__What to do__:
The output should be every line below that includes the word "PList".

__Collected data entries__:
· · · · · · ·
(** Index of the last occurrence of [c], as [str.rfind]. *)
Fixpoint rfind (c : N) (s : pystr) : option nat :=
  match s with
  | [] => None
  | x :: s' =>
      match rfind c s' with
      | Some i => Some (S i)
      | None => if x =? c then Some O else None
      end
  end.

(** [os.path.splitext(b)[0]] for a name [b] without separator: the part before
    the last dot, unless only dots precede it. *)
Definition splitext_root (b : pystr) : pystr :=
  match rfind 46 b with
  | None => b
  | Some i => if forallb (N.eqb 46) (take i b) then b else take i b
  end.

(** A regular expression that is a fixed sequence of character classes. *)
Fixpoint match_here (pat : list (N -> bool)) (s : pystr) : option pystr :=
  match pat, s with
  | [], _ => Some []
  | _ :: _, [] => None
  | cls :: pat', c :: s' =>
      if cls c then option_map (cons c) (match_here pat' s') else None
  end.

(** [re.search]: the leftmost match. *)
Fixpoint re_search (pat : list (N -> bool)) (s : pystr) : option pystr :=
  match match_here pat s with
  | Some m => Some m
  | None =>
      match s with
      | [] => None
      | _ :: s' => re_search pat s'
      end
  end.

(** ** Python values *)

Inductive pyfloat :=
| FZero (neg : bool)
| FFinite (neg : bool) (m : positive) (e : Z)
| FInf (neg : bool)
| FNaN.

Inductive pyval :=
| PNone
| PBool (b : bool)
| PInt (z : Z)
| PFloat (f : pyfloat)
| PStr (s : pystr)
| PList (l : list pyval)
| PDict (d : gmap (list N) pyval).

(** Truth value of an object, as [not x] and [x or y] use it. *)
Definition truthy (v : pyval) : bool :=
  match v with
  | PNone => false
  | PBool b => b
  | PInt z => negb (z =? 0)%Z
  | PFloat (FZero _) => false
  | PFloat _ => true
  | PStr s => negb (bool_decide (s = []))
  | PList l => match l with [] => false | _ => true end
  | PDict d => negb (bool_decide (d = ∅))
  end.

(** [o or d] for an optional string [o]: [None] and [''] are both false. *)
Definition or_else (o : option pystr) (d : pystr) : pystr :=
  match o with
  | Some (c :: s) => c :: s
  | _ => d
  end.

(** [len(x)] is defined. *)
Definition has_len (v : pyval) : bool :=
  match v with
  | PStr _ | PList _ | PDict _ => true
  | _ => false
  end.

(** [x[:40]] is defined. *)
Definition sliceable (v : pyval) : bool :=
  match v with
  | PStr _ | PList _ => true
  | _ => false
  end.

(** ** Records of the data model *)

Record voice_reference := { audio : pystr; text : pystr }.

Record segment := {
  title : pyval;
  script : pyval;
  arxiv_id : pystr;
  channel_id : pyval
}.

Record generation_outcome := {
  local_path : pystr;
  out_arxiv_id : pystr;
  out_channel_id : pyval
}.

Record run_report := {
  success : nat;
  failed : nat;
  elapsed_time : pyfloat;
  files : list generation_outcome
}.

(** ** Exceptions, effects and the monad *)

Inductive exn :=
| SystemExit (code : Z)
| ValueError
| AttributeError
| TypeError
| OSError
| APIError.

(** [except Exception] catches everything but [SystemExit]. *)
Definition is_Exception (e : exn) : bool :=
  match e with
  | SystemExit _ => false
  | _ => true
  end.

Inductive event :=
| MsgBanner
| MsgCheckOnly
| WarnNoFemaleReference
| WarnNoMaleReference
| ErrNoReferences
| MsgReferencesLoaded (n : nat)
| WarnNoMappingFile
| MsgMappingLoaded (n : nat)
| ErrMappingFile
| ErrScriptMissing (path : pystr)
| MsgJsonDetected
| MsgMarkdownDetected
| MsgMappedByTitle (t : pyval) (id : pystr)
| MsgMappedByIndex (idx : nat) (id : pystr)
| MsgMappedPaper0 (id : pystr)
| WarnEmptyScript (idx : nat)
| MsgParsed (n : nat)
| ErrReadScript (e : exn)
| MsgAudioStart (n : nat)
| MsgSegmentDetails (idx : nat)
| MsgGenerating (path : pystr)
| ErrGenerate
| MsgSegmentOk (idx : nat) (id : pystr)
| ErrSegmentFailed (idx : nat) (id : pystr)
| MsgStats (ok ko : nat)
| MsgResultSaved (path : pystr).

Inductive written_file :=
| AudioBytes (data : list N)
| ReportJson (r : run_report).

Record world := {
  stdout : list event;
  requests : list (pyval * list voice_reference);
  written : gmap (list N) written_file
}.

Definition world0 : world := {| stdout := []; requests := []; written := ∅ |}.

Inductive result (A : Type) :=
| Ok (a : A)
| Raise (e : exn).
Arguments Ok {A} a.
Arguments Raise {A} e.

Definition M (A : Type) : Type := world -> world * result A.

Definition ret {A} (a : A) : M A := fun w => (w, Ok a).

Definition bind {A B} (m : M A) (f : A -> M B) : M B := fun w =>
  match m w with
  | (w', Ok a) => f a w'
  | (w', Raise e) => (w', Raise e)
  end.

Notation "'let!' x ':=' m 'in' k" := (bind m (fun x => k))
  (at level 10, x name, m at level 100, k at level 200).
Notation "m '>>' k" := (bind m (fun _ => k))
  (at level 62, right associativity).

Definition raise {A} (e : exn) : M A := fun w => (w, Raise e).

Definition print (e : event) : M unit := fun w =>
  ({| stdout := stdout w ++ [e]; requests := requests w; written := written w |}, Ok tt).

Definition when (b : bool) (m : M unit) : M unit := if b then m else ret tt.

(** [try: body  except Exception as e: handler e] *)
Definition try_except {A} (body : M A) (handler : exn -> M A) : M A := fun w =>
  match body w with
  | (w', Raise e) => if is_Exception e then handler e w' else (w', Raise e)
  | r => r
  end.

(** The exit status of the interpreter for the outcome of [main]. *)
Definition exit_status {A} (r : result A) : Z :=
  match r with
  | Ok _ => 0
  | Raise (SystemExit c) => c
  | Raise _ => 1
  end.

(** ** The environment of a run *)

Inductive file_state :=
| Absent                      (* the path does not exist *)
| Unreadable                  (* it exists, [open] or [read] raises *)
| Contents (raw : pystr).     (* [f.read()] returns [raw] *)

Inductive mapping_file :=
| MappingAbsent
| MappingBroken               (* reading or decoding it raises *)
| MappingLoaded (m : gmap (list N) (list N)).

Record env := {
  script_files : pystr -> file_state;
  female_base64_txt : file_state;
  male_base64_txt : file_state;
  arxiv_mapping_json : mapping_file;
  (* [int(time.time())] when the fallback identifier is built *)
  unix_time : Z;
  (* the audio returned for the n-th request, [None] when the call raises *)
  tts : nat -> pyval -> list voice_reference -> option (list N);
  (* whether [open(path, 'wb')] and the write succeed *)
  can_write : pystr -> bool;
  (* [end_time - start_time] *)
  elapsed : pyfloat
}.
· · · · · · ·
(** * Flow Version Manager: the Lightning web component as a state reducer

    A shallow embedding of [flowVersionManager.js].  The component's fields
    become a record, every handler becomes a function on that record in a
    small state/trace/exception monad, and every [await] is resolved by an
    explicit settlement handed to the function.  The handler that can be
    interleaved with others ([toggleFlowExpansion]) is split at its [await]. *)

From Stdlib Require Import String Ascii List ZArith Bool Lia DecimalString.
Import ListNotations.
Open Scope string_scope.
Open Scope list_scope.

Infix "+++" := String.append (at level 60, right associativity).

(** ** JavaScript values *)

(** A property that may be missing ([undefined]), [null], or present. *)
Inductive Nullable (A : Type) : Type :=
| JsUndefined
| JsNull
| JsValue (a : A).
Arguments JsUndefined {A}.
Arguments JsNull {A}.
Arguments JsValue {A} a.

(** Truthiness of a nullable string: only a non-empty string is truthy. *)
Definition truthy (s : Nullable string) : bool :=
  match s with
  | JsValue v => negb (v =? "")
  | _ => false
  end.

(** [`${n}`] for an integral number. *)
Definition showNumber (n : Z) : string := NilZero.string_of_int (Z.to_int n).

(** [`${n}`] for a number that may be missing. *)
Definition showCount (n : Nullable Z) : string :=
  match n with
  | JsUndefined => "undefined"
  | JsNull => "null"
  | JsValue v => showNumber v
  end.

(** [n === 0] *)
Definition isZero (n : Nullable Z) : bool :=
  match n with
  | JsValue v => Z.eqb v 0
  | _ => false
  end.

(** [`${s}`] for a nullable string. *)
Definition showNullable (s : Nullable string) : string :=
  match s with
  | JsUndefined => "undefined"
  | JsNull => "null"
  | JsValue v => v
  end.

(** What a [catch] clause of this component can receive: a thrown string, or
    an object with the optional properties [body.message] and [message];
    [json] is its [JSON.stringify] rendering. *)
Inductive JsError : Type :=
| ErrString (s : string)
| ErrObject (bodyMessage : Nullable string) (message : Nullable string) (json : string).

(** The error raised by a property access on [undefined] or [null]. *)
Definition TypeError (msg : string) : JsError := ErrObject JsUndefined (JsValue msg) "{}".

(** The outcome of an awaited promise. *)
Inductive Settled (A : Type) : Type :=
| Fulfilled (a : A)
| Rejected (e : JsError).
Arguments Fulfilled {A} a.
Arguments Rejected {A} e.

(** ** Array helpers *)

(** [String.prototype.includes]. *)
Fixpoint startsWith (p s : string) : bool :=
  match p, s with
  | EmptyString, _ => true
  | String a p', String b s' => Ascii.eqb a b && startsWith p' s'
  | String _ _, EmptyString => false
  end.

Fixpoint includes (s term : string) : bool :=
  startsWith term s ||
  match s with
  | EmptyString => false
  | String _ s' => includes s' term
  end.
· · · · · · ·
__Task output__:
| PList (l : list pyval)
  | PList l => match l with [] => false | _ => true end
  | PStr _ | PList _ | PDict _ => true
  | PStr _ | PList _ => true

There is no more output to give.